» **Exercise description**: Some of the lines below need repeating. Reproduce exactly those between the lines holding "Definition event_names : list" and "if bad_sep sep then -1", inclusive.

(Collected data)

+++

(* ===== verification/Inotify.v ===== *)
(** * Watching files (libinotifytools/inotifytools.c)

    The library keeps a watch for every watched file: its descriptor, its name
    and counters, reachable through two red-black trees, one ordered by
    descriptor and one by name.  It sets watches on whole directory trees,
    reads events from the kernel, counts them, and converts them to text and
    back.  The kernel (inotify and the file system) is a parameter. *)

From S2P Require Import Prelude RedBlack.

(** ** Events *)

Definition IN_ACCESS : Z := 0x00000001.
Definition IN_MODIFY : Z := 0x00000002.
Definition IN_ATTRIB : Z := 0x00000004.
Definition IN_CLOSE_WRITE : Z := 0x00000008.
Definition IN_CLOSE_NOWRITE : Z := 0x00000010.
Definition IN_OPEN : Z := 0x00000020.
Definition IN_MOVED_FROM : Z := 0x00000040.
Definition IN_MOVED_TO : Z := 0x00000080.
Definition IN_CREATE : Z := 0x00000100.
Definition IN_DELETE : Z := 0x00000200.
Definition IN_DELETE_SELF : Z := 0x00000400.
Definition IN_MOVE_SELF : Z := 0x00000800.
Definition IN_UNMOUNT : Z := 0x00002000.
Definition IN_Q_OVERFLOW : Z := 0x00004000.
Definition IN_IGNORED : Z := 0x00008000.
Definition IN_CLOSE : Z := Z.lor IN_CLOSE_WRITE IN_CLOSE_NOWRITE.
Definition IN_MOVE : Z := Z.lor IN_MOVED_FROM IN_MOVED_TO.
Definition IN_ISDIR : Z := 0x40000000.
Definition IN_ONESHOT : Z := 0x80000000.
Definition IN_ALL_EVENTS : Z := 0x00000fff.

(** [mask & bit] as a condition. *)
Definition has (mask bit : Z) : bool := negb (Z.land mask bit =? 0).

(** [tolower] and [strcasecmp(a, b) == 0]. *)
Definition tolower (c : Z) : Z := if (65 <=? c) && (c <=? 90) then c + 32 else c.
Definition strcaseeq (a b : list Z) : bool := streq (map tolower a) (map tolower b).

(** The names [onestr_to_event] compares with, in its order.  Values of type
    [int] are signed. *)
Definition event_names : list (list Z * Z) :=
  [(bs "ACCESS", IN_ACCESS); (bs "MODIFY", IN_MODIFY); (bs "ATTRIB", IN_ATTRIB);
   (bs "CLOSE_WRITE", IN_CLOSE_WRITE); (bs "CLOSE_NOWRITE", IN_CLOSE_NOWRITE); (bs "OPEN", IN_OPEN);
   (bs "MOVED_FROM", IN_MOVED_FROM); (bs "MOVED_TO", IN_MOVED_TO); (bs "CREATE", IN_CREATE);
   (bs "DELETE", IN_DELETE); (bs "DELETE_SELF", IN_DELETE_SELF); (bs "UNMOUNT", IN_UNMOUNT);
   (bs "Q_OVERFLOW", IN_Q_OVERFLOW); (bs "IGNORED", IN_IGNORED); (bs "CLOSE", IN_CLOSE);
   (bs "MOVE_SELF", IN_MOVE_SELF); (bs "MOVE", IN_MOVE); (bs "ISDIR", IN_ISDIR);
   (bs "ONESHOT", IN_ONESHOT); (bs "ALL_EVENTS", IN_ALL_EVENTS)].

Fixpoint lookup_name (names : list (list Z * Z)) (event : list Z) : Z :=
  match names with
  | [] => -1
  | (n, v) :: names => if strcaseeq event n then s32 v else lookup_name names event
  end.

Definition onestr_to_event (event : list Z) : Z :=
  match event with [] => 0 | _ => lookup_name event_names event end.

(** A letter or an underscore, or the terminating NUL, which [strchr] finds too. *)
Definition bad_sep (sep : Z) : bool :=
  ((65 <=? sep) && (sep <=? 90)) || ((97 <=? sep) && (sep <=? 122)) || (sep =? 95) || (sep =? 0).

Fixpoint str_to_event_loop (fuel : nat) (sep : Z) (event1 : list Z) (acc : Z) : Z :=
  match fuel with
  | O => acc
  | S f =>
      let '(eventstr, event2) :=
        match strchr sep event1 with
        | Some (tok, rest) => (tok, Some rest)
        | None => (event1, None)
        end in
      let ret1 := onestr_to_event (take (Z.to_nat 4095) eventstr) in
      if (ret1 =? 0) || (ret1 =? -1) then ret1
      else
        let acc := Z.lor acc ret1 in
        match event2 with
        | None => acc
        | Some [] => 0
        | Some rest => str_to_event_loop f sep rest acc
        end
  end.

Definition inotifytools_str_to_event_sep (event : list Z) (sep : Z) : Z :=
  if bad_sep sep then -1
  else match event with
       | [] => 0
       | _ => str_to_event_loop (length event) sep event 0
       end.

Definition inotifytools_str_to_event (event : list Z) : Z := inotifytools_str_to_event_sep event 44.

(** The names [inotifytools_event_to_str_sep] appends, in its order. *)
Definition shown_names : list (list Z * Z) :=
  [(bs "ACCESS", IN_ACCESS); (bs "MODIFY", IN_MODIFY); (bs "ATTRIB", IN_ATTRIB);
   (bs "CLOSE_WRITE", IN_CLOSE_WRITE); (bs "CLOSE_NOWRITE", IN_CLOSE_NOWRITE); (bs "OPEN", IN_OPEN);
   (bs "MOVED_FROM", IN_MOVED_FROM); (bs "MOVED_TO", IN_MOVED_TO); (bs "CREATE", IN_CREATE);
   (bs "DELETE", IN_DELETE); (bs "DELETE_SELF", IN_DELETE_SELF); (bs "UNMOUNT", IN_UNMOUNT);
   (bs "Q_OVERFLOW", IN_Q_OVERFLOW); (bs "IGNORED", IN_IGNORED); (bs "CLOSE", IN_CLOSE);
   (bs "MOVE_SELF", IN_MOVE_SELF); (bs "ISDIR", IN_ISDIR); (bs "ONESHOT", IN_ONESHOT)].

(** The static buffer [ret]: the separator and the name of every event in the
    mask, or the separator and the number; the result starts after the first
    separator. *)
Definition event_str_buffer (events sep : Z) : list Z :=
  let ret := concat (map (fun nv => if has events (snd nv) then sep :: fst nv else []) shown_names) in
  match ret with
  | [] => sep :: bs "0x" ++ hex_pad 8 (u32 events)
  | _ => ret
  end.

Definition inotifytools_event_to_str_sep (events sep : Z) : list Z := drop 1 (event_str_buffer events sep).

Definition inotifytools_event_to_str (events : Z) : list Z := inotifytools_event_to_str_sep events 44.

(** ** Counters *)

(** The counters of a watch ([hit_*]) and of the library ([num_*]). *)
Record stats := Stats {
  n_access : Z; n_modify : Z; n_attrib : Z; n_close_write : Z; n_close_nowrite : Z; n_open : Z;
  n_moved_from : Z; n_moved_to : Z; n_create : Z; n_delete : Z; n_delete_self : Z; n_unmount : Z;
  n_move_self : Z; n_total : Z;
}.

Definition no_stats : stats := Stats 0 0 0 0 0 0 0 0 0 0 0 0 0 0.

Definition incr (c : bool) (n : Z) : Z := if c then u32 (n + 1) else n.

(** The increments [record_stats] makes to one set of counters. *)
Definition tally (mask : Z) (s : stats) : stats :=
  Stats (incr (has mask IN_ACCESS) (n_access s)) (incr (has mask IN_MODIFY) (n_modify s))
    (incr (has mask IN_ATTRIB) (n_attrib s)) (incr (has mask IN_CLOSE_WRITE) (n_close_write s))
    (incr (has mask IN_CLOSE_NOWRITE) (n_close_nowrite s)) (incr (has mask IN_OPEN) (n_open s))
    (incr (has mask IN_MOVED_FROM) (n_moved_from s)) (incr (has mask IN_MOVED_TO) (n_moved_to s))
    (incr (has mask IN_CREATE) (n_create s)) (incr (has mask IN_DELETE) (n_delete s))
    (incr (has mask IN_DELETE_SELF) (n_delete_self s)) (incr (has mask IN_UNMOUNT) (n_unmount s))
    (incr (has mask IN_MOVE_SELF) (n_move_self s)) (incr true (n_total s)).

(** The counter for one event ([stat_ptr], and the cases of
    [inotifytools_get_stat_total]); 0 is the total. *)
Definition stat_of (event : Z) (s : stats) : option Z :=
  if event =? IN_ACCESS then Some (n_access s)
  else if event =? IN_MODIFY then Some (n_modify s)
  else if event =? IN_ATTRIB then Some (n_attrib s)
  else if event =? IN_CLOSE_WRITE then Some (n_close_write s)
  else if event =? IN_CLOSE_NOWRITE then Some (n_close_nowrite s)
  else if event =? IN_OPEN then Some (n_open s)
  else if event =? IN_MOVED_FROM then Some (n_moved_from s)
  else if event =? IN_MOVED_TO then Some (n_moved_to s)
  else if event =? IN_CREATE then Some (n_create s)
  else if event =? IN_DELETE then Some (n_delete s)
  else if event =? IN_DELETE_SELF then Some (n_delete_self s)
  else if event =? IN_UNMOUNT then Some (n_unmount s)
  else if event =? IN_MOVE_SELF then Some (n_move_self s)
  else if event =? 0 then Some (n_total s)
  else None.

(** ** Watches *)

Record watch := Watch { w_filename : list Z; w_wd : Z; w_hits : stats }.

(** The static variables of the library.  Watches are found by address; a
    freed one is no longer found. *)
Record ino := Ino {
  i_watches : gmap Z watch;
  i_next : Z;
  i_rb : rbst;
  tree_wd : Z;
  tree_filename : Z;
  i_init : bool;
  i_error : Z;
  i_collect : bool;
  i_num : stats;
}.

Definition set_watches (m : gmap Z watch) (s : ino) : ino :=
  Ino m (i_next s) (i_rb s) (tree_wd s) (tree_filename s) (i_init s) (i_error s) (i_collect s) (i_num s).
Definition set_rb (b : rbst) (s : ino) : ino :=
  Ino (i_watches s) (i_next s) b (tree_wd s) (tree_filename s) (i_init s) (i_error s) (i_collect s) (i_num s).
Definition set_error (e : Z) (s : ino) : ino :=
  Ino (i_watches s) (i_next s) (i_rb s) (tree_wd s) (tree_filename s) (i_init s) e (i_collect s) (i_num s).

Definition ino_m := M ino.

(** An operation on the memory of the trees. *)
Definition on_rb (A : Type) (m : M rbst A) : ino_m A :=
  fun s => match m (i_rb s) with
           | Ok (a, b) => Ok (a, set_rb b s)
           | Err e => Err e
           end.
Arguments on_rb {A} m.

(** The loops of the tree operations are no longer than the tree has nodes. *)
Definition rb_fuel (s : ino) : nat := S (size (rb_nodes (i_rb s))).

Definition watch_at (p : Z) : ino_m watch := s <- get ;; deref (i_watches s !! p).
Definition put_watch (p : Z) (w : watch) : ino_m unit :=
  modify (fun s => set_watches (<[p := w]> (i_watches s)) s).

(** [strcmp]: negative, zero or positive. *)
Fixpoint strcmp (a b : list Z) : Z :=
  match a, b with
  | [], [] => 0
  | [], _ :: _ => -1
  | _ :: _, [] => 1
  | x :: a, y :: b => if x =? y then strcmp a b else x - y
  end.

(** The comparison routines read the watches their arguments point to. *)
Definition wd_of (ws : gmap Z watch) (p : Z) : Z := default 0 (w_wd <$> ws !! p).
Definition name_of (ws : gmap Z watch) (p : Z) : list Z := default [] (w_filename <$> ws !! p).

(** Null pointers (addresses are positive) are ordered by address. *)
Definition wd_compare (ws : gmap Z watch) (d1 d2 : Z) : Z :=
  if (d1 <=? 0) || (d2 <=? 0) then d1 - d2 else wd_of ws d1 - wd_of ws d2.
Definition filename_compare (ws : gmap Z watch) (d1 d2 : Z) : Z :=
  if (d1 <=? 0) || (d2 <=? 0) then d1 - d2 else strcmp (name_of ws d1) (name_of ws d2).

(** The address of the local variable [w] that the lookups use as a key; the
    addresses of watches are greater. *)
Definition STACK : Z := 1.

Definition watch_from_wd (wd : Z) : ino_m Z :=
  s <- get ;;
  on_rb (rbfind (wd_compare (<[STACK := Watch [] wd no_stats]> (i_watches s))) (rb_fuel s) STACK (tree_wd s)).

+++

» **Response to the task**:
Definition event_names : list (list Z * Z) :=
  [(bs "ACCESS", IN_ACCESS); (bs "MODIFY", IN_MODIFY); (bs "ATTRIB", IN_ATTRIB);
   (bs "CLOSE_WRITE", IN_CLOSE_WRITE); (bs "CLOSE_NOWRITE", IN_CLOSE_NOWRITE); (bs "OPEN", IN_OPEN);
   (bs "MOVED_FROM", IN_MOVED_FROM); (bs "MOVED_TO", IN_MOVED_TO); (bs "CREATE", IN_CREATE);
   (bs "DELETE", IN_DELETE); (bs "DELETE_SELF", IN_DELETE_SELF); (bs "UNMOUNT", IN_UNMOUNT);
   (bs "Q_OVERFLOW", IN_Q_OVERFLOW); (bs "IGNORED", IN_IGNORED); (bs "CLOSE", IN_CLOSE);
   (bs "MOVE_SELF", IN_MOVE_SELF); (bs "MOVE", IN_MOVE); (bs "ISDIR", IN_ISDIR);
   (bs "ONESHOT", IN_ONESHOT); (bs "ALL_EVENTS", IN_ALL_EVENTS)].

Fixpoint lookup_name (names : list (list Z * Z)) (event : list Z) : Z :=
  match names with
  | [] => -1
  | (n, v) :: names => if strcaseeq event n then s32 v else lookup_name names event
  end.

Definition onestr_to_event (event : list Z) : Z :=
  match event with [] => 0 | _ => lookup_name event_names event end.

(** A letter or an underscore, or the terminating NUL, which [strchr] finds too. *)
Definition bad_sep (sep : Z) : bool :=
  ((65 <=? sep) && (sep <=? 90)) || ((97 <=? sep) && (sep <=? 122)) || (sep =? 95) || (sep =? 0).

Fixpoint str_to_event_loop (fuel : nat) (sep : Z) (event1 : list Z) (acc : Z) : Z :=
  match fuel with
  | O => acc
  | S f =>
      let '(eventstr, event2) :=
        match strchr sep event1 with
        | Some (tok, rest) => (tok, Some rest)
        | None => (event1, None)
        end in
      let ret1 := onestr_to_event (take (Z.to_nat 4095) eventstr) in
      if (ret1 =? 0) || (ret1 =? -1) then ret1
      else
        let acc := Z.lor acc ret1 in
        match event2 with
        | None => acc
        | Some [] => 0
        | Some rest => str_to_event_loop f sep rest acc
        end
  end.

Definition inotifytools_str_to_event_sep (event : list Z) (sep : Z) : Z :=
  if bad_sep sep then -1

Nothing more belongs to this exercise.